The TTAB rejected United’s arguments and upheld the examining attorney’s decision, drawing a distinction between where a character is in the public domain and where an applicant owns IP rights in the work from which the character originated, such as ‘Superman’. A character like ‘Superman’ is a proprietary creation, promoted by an entity that markets all manner of products. Consumers expect goods and services bearing that name (or image) to emanate from, or be produced or licensed by, DC Comics which created the character and therefore has the right to profit from its commercialisation.

The TTAB emphasised that a fictional public domain character such as Andersen’s ‘Little Mermaid’ is not necessarily linked to a specific entity. Moreover, other doll makers seeking to market a doll depicting the character have a competitive need to use that name to describe their products.

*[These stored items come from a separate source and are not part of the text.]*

(** The rows of one query, decoded. *)
Lemma scan_query operation db id es after limit :
  store_wf db -> stores stamp db id es -> 0 <= after <= Z.of_nat (length es) ->
  scanRows (scanHistoryEvent id) operation (sql_history id after limit db)
  = Ok (take (Z.to_nat limit) (drop (Z.to_nat after) es)).
Proof.
  intros Hwf [Hlog Hw Hk Hf] Ha. rewrite (sql_history_log db id after limit Hwf), Hlog, imap_drop, imap_take by lia.
  rewrite skipn_map, firstn_map.
  rewrite (imap_ext _ (fun k row => (after + Z.of_nat k + 1, row))) by (intros; cbn; f_equal; lia).
  apply scan_slice; [by apply Forall_take, Forall_drop | by apply Forall_take, Forall_drop |].
  apply follows_take. pose proof (follows_drop id es (Z.to_nat after) ltac:(lia) Hf) as Hd. by rewrite Z2Nat.id in Hd by lia.
Qed.

#[export] Instance history_reader db id es :
  store_wf db -> stores stamp db id es -> instanceIDPattern id = true -> es <> [] ->
  LogReader (store_History quiet) db id es.
Proof.
  intros Hwf Hst Hid Hne. pose proof Hst as [Hlog Hw Hk Hf]. split; [done |]. intros after limit Ha Hv.
  pose proof (log_length db id Hwf) as Hlen. rewrite Hlog, length_map in Hlen.
  assert (Hi : exists row, db_instances db !! id = Some row /\ Z.of_nat (length es) <= maxPostgreSQLSequence).
  { unfold sequence_of in Hlen. destruct (db_instances db !! id) as [row |] eqn:E; [| destruct es; [done | cbn in Hlen; lia]].
    exists row. split; [done |]. pose proof (sw_instances _ Hwf _ _ E) as [? _]. lia. }
  destruct Hi as (row & Hi & Hmax). unfold store_History. rewrite Hv. cbn [negb orb hq_afterSequence hq_instanceID hq_limit].
  rewrite (proj2 (Z.ltb_ge _ _)) by lia. cbn [ss_context quiet]. unfold autoquery, autocommit. cbn [ss_others ss_statement ss_rows quiet reading].
  unfold sql_instanceExists. rewrite Hi, bool_decide_eq_true_2 by by eexists.
  unfold scanAll. cbn [fst snd]. rewrite (scan_query _ db id es after (limit + 1) Hwf Hst Ha). cbn [mbind result_bind].
  assert (Hl : 1 <= limit <= MaxHistoryPageEvents).
  { unfold historyQuery_valid in Hv. cbn [hq_limit] in Hv. bool_norm. lia. }
  assert (Hcut : cut limit (take (Z.to_nat (limit + 1)) (drop (Z.to_nat after) es))
    = (take (Z.to_nat limit) (drop (Z.to_nat after) es), after + limit <? Z.of_nat (length es))).
  { unfold cut. rewrite length_take, length_drop.
    replace (limit <? _) with (after + limit <? Z.of_nat (length es)) by (apply eq_true_iff_eq; rewrite !Z.ltb_lt; lia).
    f_equal. destruct (Z.ltb_spec (after + limit) (Z.of_nat (length es))).
    - rewrite take_take. f_equal. lia.
    - rewrite !take_ge; [done | |]; rewrite length_drop; lia. }
  rewrite Hcut. cbv beta iota.
  pose proof (log_page_ok id es after limit Hid ltac:(unfold maxPostgreSQLSequence in Hmax; lia) Hf Ha Hl) as Hpage.
  cbn zeta in Hpage. by rewrite Hpage.
Qed.
End Read.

The TTAB further ruled that the registration of other public domain characters did not have any bearing on the outcome of United’s case, as each case must be decided on its own merits. Additionally, the TTAB has not reviewed or issued a decision regarding any of those third-party registrations.

The TTAB upheld the examining attorney’s refusal to register the mark, ensuring United’s LITTLE MERMAID mark was not “a part of their world”, or at least not on the Principal Register without a successful claim of acquired distinctiveness.

Interestingly, United did not attempt to argue acquired distinctiveness in the mark based on their prior incontestable Registration 3838651 for LITTLE MERMAID in relation to “greeting cards” in Class 16. Greeting cards and dolls may be considered related goods as they are often purchased concurrently as gifts. Many toy shops offer greeting cards near points of sale as a method of upselling so that customers purchasing gifts may also choose to buy cards. Hallmark and Papyrus are well known for their greeting cards, but they also sell dolls and figurines. Had such arguments and evidence been presented to the TTAB, United may have obtained a registration on the Principal Register with a claim of acquired distinctiveness arising from its earlier registration, without having commenced use of the mark for dolls.